Historienne, professeur à la faculté des Sciences humaines et sociales de Tunis, et militante, Latifa Lakhdhar  s’intéresse à l’Islam, porté par les urnes au pouvoir, et qui se trouve interpellé sur ses intentions et ses dispositions. Saura-t-il se fondre dans le projet démocratique en Tunisie, comme en Egypte et ailleurs ?  Vice-présidente de la Haute instance pour la réalisation des objectifs de la révolution, présidée par Yadh Ben Achour, l’auteur a vécu, aux premières loges, les premiers pas vers la transition démocratique, observant de près la montée en puissance des islamistes et leur raz-de-marée électoral.  Si elle ne revient pas (ou pas encore) dans ce livre en détail sur cette expérience exceptionnelle, elle nous livre, par une réflexion approfondie, les clés pour mieux comprendre ce phénomène et ses projets.  En bonnes feuilles, la conclusion.

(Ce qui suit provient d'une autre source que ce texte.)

(* ===== verification/TxController.v ===== *)
(** * The transaction controller ([internal/daemon/controller/transaction.go])

    [Reconcile] takes a transaction through Pending, Building, Signing and
    Submitted to Confirmed, or to Failed, with the builder and chain of
    [TxRuntime] ([tx_runtime.go]; an interface, as is [network.TxBuilder]).  The
    controller's state is the cache of unsigned transactions.  A nil runtime is
    [None], and calling it is the panic [Panicked].  The contexts the calls
    check for cancellation answer by the instant they are asked.  The end of
    the file models the requests of [internal/daemon/server/transaction_service.go]
    that create and cancel a transaction. *)

From stdpp Require Import base tactics numbers list strings relations gmap.
From S2P Require Import Prelude Types MemStore Store Auth World.

(** ** Data ([pkg/network/txbuilder.go], [tx_runtime.go]) *)

Record TxBuildRequest := mkTxBuildRequest {
  br_TxType : string;
  br_Sender : string;
  br_Payload : string;
  br_ChainID : string;
  br_GasLimit : Z;
  br_GasPrice : string;
  br_Memo : string
}.

Record UnsignedTx := mkUnsignedTx {
  un_TxBytes : string;
  un_SignDoc : string;
  un_AccountNumber : Z;
  un_Sequence : Z
}.

Record SigningKey := mkSigningKey {
  sk_Address : string;
  sk_PrivKey : string;
  sk_KeyringRef : string
}.

Record SignedTx := mkSignedTx {
  sg_TxBytes : string;
  sg_Signature : string;
  sg_PubKey : string
}.

Record TxBroadcastResult := mkTxBroadcastResult {
  bc_TxHash : string;
  bc_Code : Z;
  bc_Log : string;
  bc_Height : Z
}.

Record TxReceipt := mkTxReceipt {
  rc_TxHash : string;
  rc_Height : Z;
  rc_GasUsed : Z;
  rc_Success : bool;
  rc_Log : string
}.

(** Calls to the runtime and, for the builder of a devnet, to the builder. *)
Inductive TxCall :=
| CGetTxBuilder (devnet : string) (answer : option error)
| CBuildTx (devnet : string) (req : TxBuildRequest) (answer : result UnsignedTx)
| CGetSigningKey (devnet signer : string) (answer : result SigningKey)
| CSignTx (devnet : string) (tx : UnsignedTx) (key : SigningKey) (answer : result SignedTx)
| CBroadcastTx (devnet : string) (tx : SignedTx) (answer : result TxBroadcastResult)
| CWaitForConfirmation (devnet txHash : string) (answer : result TxReceipt).

(** [network.TxBuilder]. *)
Record TxBuilder := {
  BuildTx : list TxCall → TxBuildRequest → result UnsignedTx;
  SignTx : list TxCall → UnsignedTx → SigningKey → result SignedTx;
  BroadcastTx : list TxCall → SignedTx → result TxBroadcastResult
}.

(** [TxRuntime]. *)
Record TxRuntime := {
  GetTxBuilder : list TxCall → string → result TxBuilder;
  GetSigningKey : list TxCall → string → string → result SigningKey;
  WaitForConfirmation : list TxCall → string → string → result TxReceipt
}.

Definition error_of {A} (r : result A) : option error :=
  match r with Ok _ => None | Err e => Some e end.

(** ** The controller *)

Inductive outcome :=
| Returned (err : option error)
| Panicked.

Section controller.
Context {S : Type} `{Store S}.
Variable runtime : option TxRuntime.
(** [ctx.Err()] at each instant it is asked. *)
Variable ctx_err : nat → option error.

(** The world and [unsignedTxCache]. *)
Abbreviation W := (World S TxCall * gmap string UnsignedTx)%type.
Implicit Types tx : Transaction.

Definition liftM {A} (m : M (World S TxCall) A) : M W A :=
  λ '(w, cache), let '(a, w) := m w in (a, (w, cache)).
Definition cacheM {A} (f : gmap string UnsignedTx → A) : M W A := getM (λ '(_, c), f c).
Definition set_cacheM (f : gmap string UnsignedTx → gmap string UnsignedTx) : M W unit :=
  modifyM (λ '(w, c), (w, f c)).

(** [select { case <-ctx.Done(): return ... default: }]. *)
Definition check_ctx (msg : string) (k : M W outcome) : M W outcome :=
  do! err := liftM (λ w, (ctx_err (w_ticks w), w <| w_ticks := Datatypes.S (w_ticks w) |>)) in
  match err with
  | Some e => done_with (Returned (Some (Wrap msg e)))
  | None => k
  end.

Definition SaveTx tx : M W outcome :=
  do! e := liftM (saveM UpdateTransaction tx) in done_with (Returned e).

(** [tx.Metadata.UpdatedAt = time.Now()], then save. *)
Definition touch_and_save tx : M W outcome :=
  do! t := liftM now in SaveTx (tx <| t_Metadata; m_UpdatedAt := t |>).

Definition tx_phase (phase message : string) tx : Transaction :=
  tx <| t_Status; tst_Phase := phase |> <| t_Status; tst_Message := message |>.

Definition setFailed tx (errMsg : string) : M W outcome :=
  let tx := tx <| t_Status; tst_Phase := TxPhaseFailed |>
               <| t_Status; tst_Error := errMsg |>
               <| t_Status; tst_Message := "Transaction failed" |> in
  do! t := liftM now in
  run! set_cacheM (delete (m_Name (t_Metadata tx))) in
  SaveTx (tx <| t_Metadata; m_UpdatedAt := t |>).

(** The calls, each recorded with its answer. *)
Definition get_builder r d : M W (result TxBuilder) :=
  liftM (call_out (λ t, GetTxBuilder r t d) (λ a, CGetTxBuilder d (error_of a))).
Definition build b d req : M W (result UnsignedTx) :=
  liftM (call_out (λ t, BuildTx b t req) (CBuildTx d req)).
Definition get_key r d s : M W (result SigningKey) :=
  liftM (call_out (λ t, GetSigningKey r t d s) (CGetSigningKey d s)).
Definition sign b d u k : M W (result SignedTx) :=
  liftM (call_out (λ t, SignTx b t u k) (CSignTx d u k)).
Definition broadcast b d s : M W (result TxBroadcastResult) :=
  liftM (call_out (λ t, BroadcastTx b t s) (CBroadcastTx d s)).
Definition wait r d h : M W (result TxReceipt) :=
  liftM (call_out (λ t, WaitForConfirmation r t d h) (CWaitForConfirmation d h)).
(* ===== verification/HealthController.v ===== *)
(** * The health controller ([internal/daemon/controller/health.go])

    A sweep checks every node of a devnet, restarts crashed nodes with an
    exponential backoff, and records the outcome in the devnet's conditions and
    phase.  [CheckHealth] is an interface ([HealthChecker]); the backoff is
    computed in IEEE binary64 as the source does.  [updateDevnetConditions]
    keeps pointers into a slice it appends to, so the slice's backing arrays and
    the pointers into them are modelled: see [Conds].  [time.Time] values are
    instants; the loop of [healthCheckLoop] and its goroutine are not modelled,
    a sweep is one call of [runHealthSweep]. *)

From Stdlib Require Import SpecFloat.
From stdpp Require Import base tactics numbers list strings gmap.
From S2P Require Import Prelude Durations Types MemStore Store World NodeController Backoff.

(** ** Configuration and interface *)

(** A call of [CheckHealth]. *)
Inductive HealthCall :=
| CCheckHealth (node : Node) (answer : result HealthCheckResult).

(** [HealthChecker]. *)
Record HealthChecker := {
  CheckHealth : list HealthCall → Node → result HealthCheckResult
}.

Record HealthControllerConfig := mkHealthControllerConfig {
  hc_CheckInterval : Duration;
  hc_StuckThreshold : Duration;
  hc_RestartPolicy : RestartPolicy
}.

Definition DefaultHealthControllerConfig : HealthControllerConfig := {|
  hc_CheckInterval := 30 * second;
  hc_StuckThreshold := 2 * minute;
  hc_RestartPolicy := DefaultRestartPolicy |}.

(** ** Backoff *)

Definition calculateBackoff (restartCount : Z) (policy : RestartPolicy) : Duration :=
  backoff_loop (rp_BackoffMultiplier policy) (rp_BackoffMax policy)
    (Z.to_nat restartCount) (rp_BackoffInitial policy).

(** ** The condition slice

    [cs_arrays] are the backing arrays allocated so far, each with the elements
    in use; [cs_cur] is the array of [devnet.Status.Conditions] and [cs_cap] its
    capacity.  [append] writes in place while there is room and copies to a
    new array otherwise, of a capacity the runtime chooses ([cs_grow]). *)

Record Conds := mkConds {
  cs_arrays : list (list Condition);
  cs_cur : nat;
  cs_cap : nat
}.
#[export] Instance eta_Conds : Settable Conds := mkSettable (λ x,
  mkConds (cs_arrays x) (cs_cur x) (cs_cap x)).

(** A pointer to an element: its array and index. *)
Abbreviation ptr := (nat * nat)%type.

Definition cs_slice (cs : Conds) : list Condition := default [] (cs_arrays cs !! cs_cur cs).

«Pas plus qu’elle n’a cherché à matérialiser la prépondérance de la religion grâce à des institutions semblables à celles instaurées par le christianisme, la théologie musulmane médiévale a laissé le libre choix au croyant d’adhérer à la religion, suivant « les méthodes communes», expression formulée par Ibn Rochd en vue de signifier cette démarche qui laisse l’homme suivre sa propre voie religieuse, sans hétéronomie théologique. Cette théologie relativement peu élaborée, mais trop efficacement ficelée, a fait de la religion islamique une force qui s’exerce d’une manière à la fois totalitaire et totalisante, sur tous les aspects de la vie. Ce schéma fermé hermétiquement, cuirassé, explique tout l’échec relatif des approches fragmentées du réformisme du XIXe et du XXe siècle, que celles qui s’obstinent à acculer l’Islam à se résigner aux normes de la modernité, par le biais des mesures politiques extérieures à la logique de sa construction générale, sans s’attarder sur ce qui, intrinsèquement, reste tributaire d’une logique appartenant à un autre temps.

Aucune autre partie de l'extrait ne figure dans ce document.